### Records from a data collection
================================

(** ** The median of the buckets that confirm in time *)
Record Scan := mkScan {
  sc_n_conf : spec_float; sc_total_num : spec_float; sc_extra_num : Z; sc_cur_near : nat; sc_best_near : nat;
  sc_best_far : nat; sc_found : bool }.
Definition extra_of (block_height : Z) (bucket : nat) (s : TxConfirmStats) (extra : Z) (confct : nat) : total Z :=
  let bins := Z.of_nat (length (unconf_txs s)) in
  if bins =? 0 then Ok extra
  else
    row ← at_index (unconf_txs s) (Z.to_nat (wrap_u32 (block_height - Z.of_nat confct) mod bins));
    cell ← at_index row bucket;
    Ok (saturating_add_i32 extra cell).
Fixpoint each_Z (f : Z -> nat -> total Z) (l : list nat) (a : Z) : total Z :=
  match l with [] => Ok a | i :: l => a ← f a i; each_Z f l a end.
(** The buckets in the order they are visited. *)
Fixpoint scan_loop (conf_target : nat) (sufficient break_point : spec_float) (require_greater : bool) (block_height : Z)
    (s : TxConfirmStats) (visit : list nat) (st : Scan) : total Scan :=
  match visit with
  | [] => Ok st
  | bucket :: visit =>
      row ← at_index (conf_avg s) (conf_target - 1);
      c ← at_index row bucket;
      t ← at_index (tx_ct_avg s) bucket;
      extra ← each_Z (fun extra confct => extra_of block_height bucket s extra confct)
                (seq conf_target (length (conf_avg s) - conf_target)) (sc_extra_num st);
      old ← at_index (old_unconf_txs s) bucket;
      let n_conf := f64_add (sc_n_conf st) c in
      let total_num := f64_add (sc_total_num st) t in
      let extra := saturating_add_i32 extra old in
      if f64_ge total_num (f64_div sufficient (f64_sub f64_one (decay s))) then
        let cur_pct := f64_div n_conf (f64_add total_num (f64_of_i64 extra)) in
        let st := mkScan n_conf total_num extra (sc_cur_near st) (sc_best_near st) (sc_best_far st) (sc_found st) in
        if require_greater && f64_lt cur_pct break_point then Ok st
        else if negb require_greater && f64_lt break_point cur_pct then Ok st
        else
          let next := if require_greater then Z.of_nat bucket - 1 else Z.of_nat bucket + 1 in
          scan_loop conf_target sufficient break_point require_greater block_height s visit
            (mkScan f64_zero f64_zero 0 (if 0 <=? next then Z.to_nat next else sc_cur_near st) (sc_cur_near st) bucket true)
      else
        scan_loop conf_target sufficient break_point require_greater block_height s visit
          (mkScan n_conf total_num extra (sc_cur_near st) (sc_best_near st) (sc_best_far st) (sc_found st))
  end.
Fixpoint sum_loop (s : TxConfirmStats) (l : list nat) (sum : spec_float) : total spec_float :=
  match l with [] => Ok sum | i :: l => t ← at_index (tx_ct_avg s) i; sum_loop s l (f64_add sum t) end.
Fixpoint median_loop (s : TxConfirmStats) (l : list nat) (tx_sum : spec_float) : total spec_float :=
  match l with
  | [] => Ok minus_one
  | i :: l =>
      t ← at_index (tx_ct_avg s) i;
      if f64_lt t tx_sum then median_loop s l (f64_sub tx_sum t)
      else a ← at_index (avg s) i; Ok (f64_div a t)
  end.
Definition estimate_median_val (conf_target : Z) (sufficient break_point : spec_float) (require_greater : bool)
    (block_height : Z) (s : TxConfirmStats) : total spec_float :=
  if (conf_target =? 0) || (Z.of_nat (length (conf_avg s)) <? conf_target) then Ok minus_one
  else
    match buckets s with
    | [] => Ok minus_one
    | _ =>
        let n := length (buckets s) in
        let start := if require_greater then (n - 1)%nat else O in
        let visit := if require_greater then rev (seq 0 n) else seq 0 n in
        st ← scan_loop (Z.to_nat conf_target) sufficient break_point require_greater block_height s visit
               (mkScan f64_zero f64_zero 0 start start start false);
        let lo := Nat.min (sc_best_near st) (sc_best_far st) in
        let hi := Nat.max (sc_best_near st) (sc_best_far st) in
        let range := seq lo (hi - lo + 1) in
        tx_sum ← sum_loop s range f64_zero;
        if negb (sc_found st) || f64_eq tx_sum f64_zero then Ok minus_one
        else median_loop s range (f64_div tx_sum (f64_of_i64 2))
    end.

================================

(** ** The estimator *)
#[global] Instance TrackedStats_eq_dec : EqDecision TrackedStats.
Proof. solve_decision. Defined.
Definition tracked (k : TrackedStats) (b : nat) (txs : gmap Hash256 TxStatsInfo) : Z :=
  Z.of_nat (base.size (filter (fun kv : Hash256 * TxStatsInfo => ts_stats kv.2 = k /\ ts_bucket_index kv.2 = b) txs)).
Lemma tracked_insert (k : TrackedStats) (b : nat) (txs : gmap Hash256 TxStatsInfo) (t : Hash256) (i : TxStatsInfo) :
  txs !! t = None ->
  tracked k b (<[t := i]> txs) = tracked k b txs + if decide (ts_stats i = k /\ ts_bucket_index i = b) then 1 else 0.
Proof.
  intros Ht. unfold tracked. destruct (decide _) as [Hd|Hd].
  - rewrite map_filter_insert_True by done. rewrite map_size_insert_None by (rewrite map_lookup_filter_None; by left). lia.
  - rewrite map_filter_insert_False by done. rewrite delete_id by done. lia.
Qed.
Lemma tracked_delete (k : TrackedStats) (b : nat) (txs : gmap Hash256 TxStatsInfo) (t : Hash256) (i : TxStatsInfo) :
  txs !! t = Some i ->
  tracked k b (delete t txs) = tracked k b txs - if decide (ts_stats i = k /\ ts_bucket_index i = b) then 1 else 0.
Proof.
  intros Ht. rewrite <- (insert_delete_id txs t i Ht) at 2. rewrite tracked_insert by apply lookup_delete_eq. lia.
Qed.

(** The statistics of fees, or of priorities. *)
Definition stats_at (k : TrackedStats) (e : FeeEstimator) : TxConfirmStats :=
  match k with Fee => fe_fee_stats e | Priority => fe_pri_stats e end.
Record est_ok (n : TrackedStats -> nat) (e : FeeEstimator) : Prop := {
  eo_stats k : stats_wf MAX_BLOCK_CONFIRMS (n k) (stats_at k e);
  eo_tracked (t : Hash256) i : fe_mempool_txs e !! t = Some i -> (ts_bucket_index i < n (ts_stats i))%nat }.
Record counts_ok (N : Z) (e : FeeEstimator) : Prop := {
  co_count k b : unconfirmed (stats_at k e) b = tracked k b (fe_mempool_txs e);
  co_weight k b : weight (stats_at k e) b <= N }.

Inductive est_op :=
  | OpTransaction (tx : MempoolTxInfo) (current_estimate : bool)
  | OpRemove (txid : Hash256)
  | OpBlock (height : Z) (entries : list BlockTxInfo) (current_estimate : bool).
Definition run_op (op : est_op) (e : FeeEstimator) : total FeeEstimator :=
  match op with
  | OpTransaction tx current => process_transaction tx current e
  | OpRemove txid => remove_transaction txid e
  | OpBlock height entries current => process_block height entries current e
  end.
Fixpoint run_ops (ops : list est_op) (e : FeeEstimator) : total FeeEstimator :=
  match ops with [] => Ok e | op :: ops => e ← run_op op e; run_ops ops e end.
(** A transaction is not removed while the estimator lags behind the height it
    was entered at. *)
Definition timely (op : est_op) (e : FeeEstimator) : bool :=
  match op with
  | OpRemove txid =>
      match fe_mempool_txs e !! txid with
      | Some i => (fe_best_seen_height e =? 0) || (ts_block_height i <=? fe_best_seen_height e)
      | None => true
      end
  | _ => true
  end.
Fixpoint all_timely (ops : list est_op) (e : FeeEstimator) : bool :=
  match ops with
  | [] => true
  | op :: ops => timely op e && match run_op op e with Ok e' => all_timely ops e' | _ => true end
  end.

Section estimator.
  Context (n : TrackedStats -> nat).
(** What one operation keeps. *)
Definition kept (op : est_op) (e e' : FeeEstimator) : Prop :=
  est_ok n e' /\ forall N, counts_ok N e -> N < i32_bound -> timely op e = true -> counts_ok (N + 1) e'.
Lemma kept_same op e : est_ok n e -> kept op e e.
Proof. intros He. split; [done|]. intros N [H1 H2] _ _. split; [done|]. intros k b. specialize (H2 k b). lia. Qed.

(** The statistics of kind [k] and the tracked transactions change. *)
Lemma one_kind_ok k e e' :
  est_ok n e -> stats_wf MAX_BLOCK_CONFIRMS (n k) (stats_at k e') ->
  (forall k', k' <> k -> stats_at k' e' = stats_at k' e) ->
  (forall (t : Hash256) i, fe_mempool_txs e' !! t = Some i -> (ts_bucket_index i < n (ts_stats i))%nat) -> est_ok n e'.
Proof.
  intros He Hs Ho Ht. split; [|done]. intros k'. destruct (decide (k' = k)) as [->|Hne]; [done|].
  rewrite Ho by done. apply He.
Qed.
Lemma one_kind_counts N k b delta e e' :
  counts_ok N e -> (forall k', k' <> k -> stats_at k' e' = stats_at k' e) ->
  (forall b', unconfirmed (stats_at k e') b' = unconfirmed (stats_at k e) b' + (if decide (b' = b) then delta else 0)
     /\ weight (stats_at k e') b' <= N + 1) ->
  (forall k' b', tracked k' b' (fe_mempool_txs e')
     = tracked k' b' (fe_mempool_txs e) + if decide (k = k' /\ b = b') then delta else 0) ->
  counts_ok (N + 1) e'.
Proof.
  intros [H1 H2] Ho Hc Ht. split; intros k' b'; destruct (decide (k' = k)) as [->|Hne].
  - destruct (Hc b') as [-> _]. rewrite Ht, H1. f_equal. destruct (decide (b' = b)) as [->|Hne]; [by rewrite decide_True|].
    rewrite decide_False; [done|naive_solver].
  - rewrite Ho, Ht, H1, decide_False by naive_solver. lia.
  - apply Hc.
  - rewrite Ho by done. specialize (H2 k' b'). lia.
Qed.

================================

### ABOUT THIS EXERCISE
The stretch of entries above that starts with the line containing "(** A transaction" and goes on through the line containing "match fe_mempool_txs e !! txid with" is to be transcribed exactly, and no other line is to be transcribed.

### ANSWER TO THIS TASK
(** A transaction is not removed while the estimator lags behind the height it
    was entered at. *)
Definition timely (op : est_op) (e : FeeEstimator) : bool :=
  match op with
  | OpRemove txid =>
      match fe_mempool_txs e !! txid with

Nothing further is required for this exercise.